Why the TTAB Found a Likelihood of Confusion
The Board emphasized several key legal points:
- “FARMS” is descriptive, so consumers are more likely to focus on the distinctive shared element: WISHBONE.
- Restaurant and bar services are considered related services in trademark law.
- Consumers often perceive marks sharing a dominant term as coming from the same provider, especially in the food and hospitality sectors.
- Prior registrations where FARM or FARMS coexisted did not matter, because each case must be evaluated based on its record.
This reinforces an important principle:
👉 If two marks share a central, memorable term, even small differences are rarely enough to overcome a confusion refusal.

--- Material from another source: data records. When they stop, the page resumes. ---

(** [/eleve/remediations] *)
Definition eleve_remediations (env : Env) (username : option text)
    (db : DB) (session : Session.t) : issue :=
  match
    username ≫= fun u =>
      premier (fun x => Text.eqb (User.username x) u) (users db)
  with
  | None => inchange (Body 404 (lit "Élève introuvable")) db session
  | Some (eleve_id, eleve) =>
      let remediations :=
        merge_sort plus_recent_dabord
          (List.filter
             (fun kr =>
                (RemediationSuggestion.user_id (snd kr) =? eleve_id)
                && bool_decide (RemediationSuggestion.statut (snd kr) = valide))
             (map_to_list (suggestions db))) in
      (* Toutes les remédiations sont marquées comme vues ici *)
      let tbl := marquer_vues (List.map fst remediations) (suggestions db) in
      match commit_leve env 0 with
      | Some _ => inchange NonGeree db session
      | None =>
          inchange
            (RemediationsEleve
               (omap (fun kr => tbl !! fst kr) remediations))
            (avec_suggestions db tbl) session
      end
  end.

(** ** The guided dialogue: [/enseignant-virtuel] *)

Definition dict_get {V} (k : text) (d : list (text * V)) : option V :=
  snd <$> List.find (fun kv => Text.eqb (fst kv) k) d.

Definition messages_fr : list (text * text) :=
  [(lit "essai_termine",
    lit "Essai gratuit terminé. Abonne-toi pour continuer.");
   (lit "je_te_guide", lit "Je te guide étape par étape !");
   (lit "erreur_traitement", lit "Erreur lors du traitement de la question");
   (lit "bienvenue_enseignant",
    lit "👋 Bonjour ! Je suis ton enseignant virtuel. Pose-moi n'importe quelle question sur n'importe quelle matière !");
   (lit "nouveau_dialogue",
    lit "Nouvelle conversation commencée. Pose ta question !");
   (lit "acces_enseignant", lit "Accès à l'enseignant virtuel activé !")].

Definition messages_en : list (text * text) :=
  [(lit "essai_termine", lit "Free trial ended. Subscribe to continue.");
   (lit "je_te_guide", lit "I'll guide you step by step!");
   (lit "erreur_traitement", lit "Error processing the question");
   (lit "bienvenue_enseignant",
    lit "👋 Hello! I'm your virtual teacher. Ask me any question about any subject!");
   (lit "nouveau_dialogue", lit "New conversation started. Ask your question!");
   (lit "acces_enseignant", lit "Virtual teacher access activated!")].

(** [messages.get(lang, messages["fr"]).get(key, key)] *)
Definition get_message (key lang : text) : text :=
  let messages := [(lit "fr", messages_fr); (lit "en", messages_en)] in
  default key (dict_get key (default messages_fr (dict_get lang messages))).

(** The interrogative patterns of [extraire_question]: a first letter in
    either case, the rest of the opening words, white space, then lazily
    the text up to the first question mark, which is the group. *)
Definition patterns_fr : list (text * text) :=
  [(lit "Pp", lit "eux-tu"); (lit "Qq", lit "u'est-ce que");
   (lit "Cc", lit "alcule"); (lit "Tt", lit "rouve"); (lit "Dd", lit "is-moi");
   (lit "Qq", lit "uelle"); (lit "Cc", lit "ombien"); (lit "Cc", lit "omment");
   (lit "Pp", lit "ourquoi"); (lit "Éé", lit "cris"); (lit "Aa", lit "nalyse");
   (lit "Ee", lit "xplique"); (lit "Rr", lit "eformule")].

Definition patterns_en : list (text * text) :=
  [(lit "Cc", lit "an you"); (lit "Ww", lit "hat is");
   (lit "Cc", lit "alculate"); (lit "Ff", lit "ind"); (lit "Tt", lit "ell me");
   (lit "Ww", lit "hich"); (lit "Hh", lit "ow many"); (lit "Hh", lit "ow");
   (lit "Ww", lit "hy"); (lit "Ww", lit "rite"); (lit "Aa", lit "nalyze");
   (lit "Ee", lit "xplain"); (lit "Dd", lit "escribe");
   (lit "Rr", lit "ephrase")].

Definition motif (pattern : text * text) : text -> option text :=
  Re.one (fun c => existsb (N.eqb c) (fst pattern))
    (fun _ =>
       Re.exact (snd pattern)
         (Re.one isspace
            (fun _ =>
               Re.many isspace
                 (Re.lazy_dot []
                    (fun g => Re.exact (lit "?") (fun _ => Some g)))))).

Fixpoint premiere_question (patterns : list (text * text)) (reponse : text)
  : option text :=
  match patterns with
  | [] => None
  | pattern :: patterns' =>
      match Re.search (motif pattern) reponse with
      | Some g =>
          let question := strip g in
          if (5 <? length question)%nat then Some question
          else premiere_question patterns' reponse
      | None => premiere_question patterns' reponse
      end
  end.

Definition extraire_question (reponse lang : text) : option text :=
  premiere_question
    (if Text.eqb lang (lit "fr") then patterns_fr else patterns_en) reponse.

Definition lignes (l : list text) : text := join [10] l.

(** The canned replies of the two generators when the completion fails. *)
Definition repli_debut_fr (matiere question : text) : text :=
  lignes
    [lit "Excellent ! On va travailler sur cette question de " ++ matiere ++ lit " ensemble.";
     [];
     lit "**Question :** " ++ question;
     [];
     lit "Je vais te guider étape par étape sans te donner la réponse directement.";
     [];
     lit "**Première étape :** Comprendre exactement ce qu'on te demande.";
     [];
     lit "**Question 1 :** Peux-tu reformuler ce problème dans tes propres mots ? Qu'est-ce qu'on cherche à comprendre ou résoudre ?";
     [];
     lit "Écris ta reformulation, et je te guiderai vers la méthode à utiliser !";
     [];
     lit "💡 *Astuce : Commence par expliquer ce que tu as déjà compris.*"].

Definition repli_debut_en (matiere question : text) : text :=
  lignes
    [lit "Excellent! Let's work on this " ++ matiere ++ lit " question together.";
     [];
     lit "**Question:** " ++ question;
     [];
     lit "I'll guide you step by step without giving you the answer directly.";
     [];
     lit "**First step:** Understand exactly what you're being asked.";
     [];
     lit "**Question 1:** Can you rephrase this problem in your own words? What are we trying to understand or solve?";
     [];
     lit "Write your rephrasing, and I'll guide you to the method to use!";
     [];
     lit "💡 *Tip: Start by explaining what you already understand.*"].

More background on likelihood of confusion standards:
🔗 USPTO TMEP §1207
This case is a great reminder that you cannot rely on tiny differences between your trademark and someone else’s registered trademark and expect the Trademarks Office to play along.

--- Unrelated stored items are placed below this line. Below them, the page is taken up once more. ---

(** ** What the rows of the dense system say *)

Lemma dense_segment_any (c : list Q) (n i : nat) :
  length c = (4 * n)%nat -> (i < n)%nat ->
  segment (dense_S c n) i
  = cubic [nth (4 * i) c 0; nth (4 * i + 1) c 0; nth (4 * i + 2) c 0; nth (4 * i + 3) c 0].
Proof.
  intros Hc Hi. unfold segment, dense_S.
  rewrite (nth_map_in cubic _ _ []) by (rewrite length_reshape4; [lia|exact Hc]).
  now rewrite nth_reshape4.
Qed.

Lemma system_rows (points : points_t) (n : nat) (c : list Q) :
  (0 < n)%nat -> length points = S n -> length c = (4 * n)%nat ->
  let x i := nth i (col0 points) 0 in
  let y i := nth i (col1 points) 0 in
  let s i := segment (dense_S c n) i in
  let lhs r := Np2.dot (nth r (Np2.rows (4 * n) (build_M (col0 points) n)) []) c in
  let rhs_ r := nth r (build_A (col1 points) n) 0 in
  (forall i, (i < n)%nat ->
     lhs i == lambdify (s i) (x i) /\ rhs_ i = y i /\
     lhs (n + i)%nat == lambdify (s i) (x (S i)) /\ rhs_ (n + i)%nat = y (S i)) /\
  (forall i, (S i < n)%nat ->
     lhs (2 * n + i)%nat == d1 (s i) (x (S i)) - d1 (s (S i)) (x (S i)) /\
     rhs_ (2 * n + i)%nat = 0 /\
     lhs (3 * n - 1 + i)%nat == d2 (s i) (x (S i)) - d2 (s (S i)) (x (S i)) /\
     rhs_ (3 * n - 1 + i)%nat = 0) /\
  lhs (4 * n - 2)%nat == d2 (s 0%nat) (x 0%nat) /\ rhs_ (4 * n - 2)%nat = 0 /\
  lhs (4 * n - 1)%nat == d2 (s (n - 1)%nat) (x n) /\ rhs_ (4 * n - 1)%nat = 0.
Proof.
  intros Hn HL Hc x y s lhs rhs_. unfold lhs, rhs_, s.
  split; [|split; [|split; [|split; [|split]]]].
  - intros i Hi. rewrite (dense_segment_any c n i Hc Hi), !cubic_value.
    rewrite (equation_left _ _ _ Hn Hc i Hi), (equation_right _ _ _ Hn Hc i Hi).
    rewrite (build_A_left points n Hn HL i Hi), (build_A_right points n Hn HL i Hi).
    unfold Np.getitem. fold (x i). fold (x (S i)).
    split; [ring|]. split; [reflexivity|]. split; [ring|reflexivity].
  - intros i Hi.
    rewrite (dense_segment_any c n i Hc) by lia.
    rewrite (dense_segment_any c n (S i) Hc) by lia.
    rewrite !cubic_d1, !cubic_d2.
    rewrite (equation_slope _ _ _ Hn Hc i) by lia.
    rewrite (equation_curvature _ _ _ Hn Hc i) by lia.
    rewrite !(build_A_zero points n Hn HL) by lia.
    unfold Np.getitem. fold (x (S i)).
    replace (4 * S i)%nat with (4 * i + 4)%nat by lia.
    replace (4 * i + 4 + 1)%nat with (4 * i + 5)%nat by lia.
    replace (4 * i + 4 + 2)%nat with (4 * i + 6)%nat by lia.
    split; [ring|]. split; [reflexivity|]. split; [ring|reflexivity].
  - rewrite (dense_segment_any c n 0 Hc Hn), cubic_d2.
    rewrite (equation_natural_first _ _ _ Hn Hc).
    unfold Np.getitem. fold (x 0%nat). cbn [Nat.mul Nat.add]. ring.
  - apply (build_A_zero points n Hn HL). lia.
  - rewrite (dense_segment_any c n (n - 1) Hc) by lia. rewrite cubic_d2.
    rewrite (equation_natural_last _ _ _ Hn Hc).
    unfold Np.getitem. rewrite (length_col0 points n HL).
    replace (S n - 1)%nat with n by lia. fold (x n).
    replace (4 * (n - 1))%nat with (4 * n - 4)%nat by lia.
    replace (4 * n - 4 + 1)%nat with (4 * n - 3)%nat by lia. ring.
  - apply (build_A_zero points n Hn HL). lia.
Qed.

Section System.

Variables (points : points_t) (n : nat) (c : list Q).
Hypothesis n_pos : (0 < n)%nat.
Hypothesis points_length : length points = S n.
Hypothesis c_length : length c = (4 * n)%nat.

Let lhs (r : nat) : Q :=
  Np2.dot (nth r (Np2.rows (4 * n) (build_M (col0 points) n)) []) c.
Let rhs_ (r : nat) : Q := nth r (build_A (col1 points) n) 0.

Lemma conditions_from_rows :
  (forall r, (r < 4 * n)%nat -> lhs r == rhs_ r) -> spline_conditions points (dense_S c n).
Proof.
  intros H. destruct (system_rows points n c n_pos points_length c_length)
    as (V & SM & N0 & A0 & N1 & A1).
  unfold lhs, rhs_ in *.
  unfold spline_conditions. rewrite points_length.
  replace (S n - 1)%nat with n by lia. cbv zeta.
  split; [|split; [|split]].
  - intros i Hi. destruct (V i Hi) as (L1 & R1 & L2 & R2).
    rewrite <- L1, <- L2, <- R1, <- R2. split; apply H; lia.
  - intros i Hi. destruct (SM i Hi) as (L1 & R1 & L2 & R2).
    pose proof (H (2 * n + i)%nat ltac:(lia)) as E1.
    pose proof (H (3 * n - 1 + i)%nat ltac:(lia)) as E2.
    rewrite L1, R1 in E1. rewrite L2, R2 in E2. split; lra.
  - rewrite <- N0, <- A0. apply H. lia.
  - rewrite <- N1, <- A1. apply H. lia.
Qed.

Lemma rows_from_conditions :
  spline_conditions points (dense_S c n) ->
  forall r, (r < 4 * n)%nat -> lhs r == rhs_ r.
Proof.
  unfold spline_conditions. rewrite points_length.
  replace (S n - 1)%nat with n by lia. cbv zeta.
  intros (CV & CS & C0 & C1) r Hr.
  destruct (system_rows points n c n_pos points_length c_length)
    as (V & SM & N0 & A0 & N1 & A1).
  unfold lhs, rhs_ in *.
  destruct (Nat.lt_ge_cases r n) as [H1|H1];
    [|destruct (Nat.lt_ge_cases r (2 * n)) as [H2|H2];
      [|destruct (Nat.lt_ge_cases r (3 * n - 1)) as [H3|H3];
        [|destruct (Nat.lt_ge_cases r (4 * n - 2)) as [H4|H4]]]].
  - destruct (V r H1) as (L1 & R1 & _). rewrite L1, R1. apply CV, H1.
  - replace r with (n + (r - n))%nat by lia.
    destruct (V (r - n)%nat ltac:(lia)) as (_ & _ & L2 & R2). rewrite L2, R2.
    apply CV. lia.
  - replace r with (2 * n + (r - 2 * n))%nat by lia.
    destruct (SM (r - 2 * n)%nat ltac:(lia)) as (L1 & R1 & _). rewrite L1, R1.
    destruct (CS (r - 2 * n)%nat ltac:(lia)) as [E _]. lra.
  - replace r with (3 * n - 1 + (r - (3 * n - 1)))%nat by lia.
    destruct (SM (r - (3 * n - 1))%nat ltac:(lia)) as (_ & _ & L2 & R2). rewrite L2, R2.
    destruct (CS (r - (3 * n - 1))%nat ltac:(lia)) as [_ E]. lra.
  - destruct (Nat.eq_dec r (4 * n - 2)) as [E|E].
    + subst r. rewrite N0, A0. exact C0.
    + replace r with (4 * n - 1)%nat by lia. rewrite N1, A1. exact C1.
Qed.

End System.



(** ** The elimination on at most four points *)

Lemma rank_small (h u v : Np.array) :
  (length u <= 2)%nat -> length v = length u ->
  (length u = 2%nat -> length h = 3%nat) ->
  Forall2 Qeq (rank_u h u) (fst (thomas_forward h u v)) /\
  Forall2 Qeq (rank_v h (rank_u h u) v) (snd (thomas_forward h u v)).
Proof.
  intros Hu Hv Hh.
  destruct u as [|u0 [|u1 [|u2 u]]]; simpl in Hu; try lia;
    destruct v as [|v0 [|v1 [|v2 v]]]; simpl in Hv; try lia;
    destruct h as [|h0 [|h1 [|h2 [|h3 h]]]]; simpl in Hh; try (specialize (Hh eq_refl); lia);
    (split; repeat constructor; try reflexivity).
  all: cbn [Np.getitem nth Nat.sub]; unfold Qdiv; try ring.
Qed.

(** X10: on at most four points the two vectorized statements under
    [# rank] compute what the sequential elimination of the specification
    computes, cell by cell: with at most two unknowns no cell is read after
    it has been written. *)
Theorem X10_elimination_is_sequential_up_to_four_points (points : points_t) :
  (length points <= 4)%nat ->
  let p := sort_points points in
  let m := solve_moments p in
  let seq_uv := thomas_forward (widths p) (diagonal p) (rhs p) in
  Forall2 Qeq (m_u m) (fst seq_uv) /\ Forall2 Qeq (m_v m) (snd seq_uv).
Proof.
  intros Hl p m seq_uv.
  pose proof (sort_points_length points) as HL. fold p in HL.
  destruct (Nat.eq_dec (length points) 0) as [E0|E0].
  - assert (Ep : p = []) by (destruct p; [reflexivity|simpl in HL; lia]).
    unfold m, seq_uv. rewrite Ep. split; constructor.
  - set (n := (length points - 1)%nat).
    assert (HLn : length p = S n) by (unfold n; lia).
    apply rank_small.
    + rewrite (length_diagonal p n HLn). unfold n. lia.
    + now rewrite (length_rhs p n HLn), (length_diagonal p n HLn).
    + rewrite (length_diagonal p n HLn), (length_widths p n HLn). unfold n. lia.
Qed.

We see this all the time. A client comes to us, we run a search, and we find something that isn’t identical but is very close. And the client goes, “Well, ours is slightly different. The spelling is different. We added a word. We removed a word. So we think it should go through.” And we have to tell them—that’s not how it works.
But they still push back: “It’s not the same thing. It conveys a slightly different meaning.” And yes, to them it does. But the Trademarks Office doesn’t care about those micro-distinctions. Their job is to maintain certainty in the marketplace. If everyone could just add or remove a word and instantly claim new rights, the value of the earlier trademark would collapse.
That’s why the Office almost never buys these arguments. And this case shows it perfectly.
You are always better off owning something truly unique—something you can actually enforce—than trying to thread the needle and convince the Office that your “almost identical but technically different” brand deserves a registration. Even if you somehow got it through, your ability to enforce it would be severely limited.
So the lesson here is brutally simple: If you’re a business owner and your search uncovers something similar, don’t fight reality. Don’t spend years and thousands of dollars trying to trademark a brand you love but cannot own.
You are always better off owning something truly unique—something you can actually enforce—than trying to thread the needle and convince the Office that your “almost identical but technically different” brand deserves a registration. Even if you somehow got it through, your ability to enforce it would be severely limited.
Come up with a new brand. One that’s actually yours. One you can claim, protect, and build on. That’s how you create real value.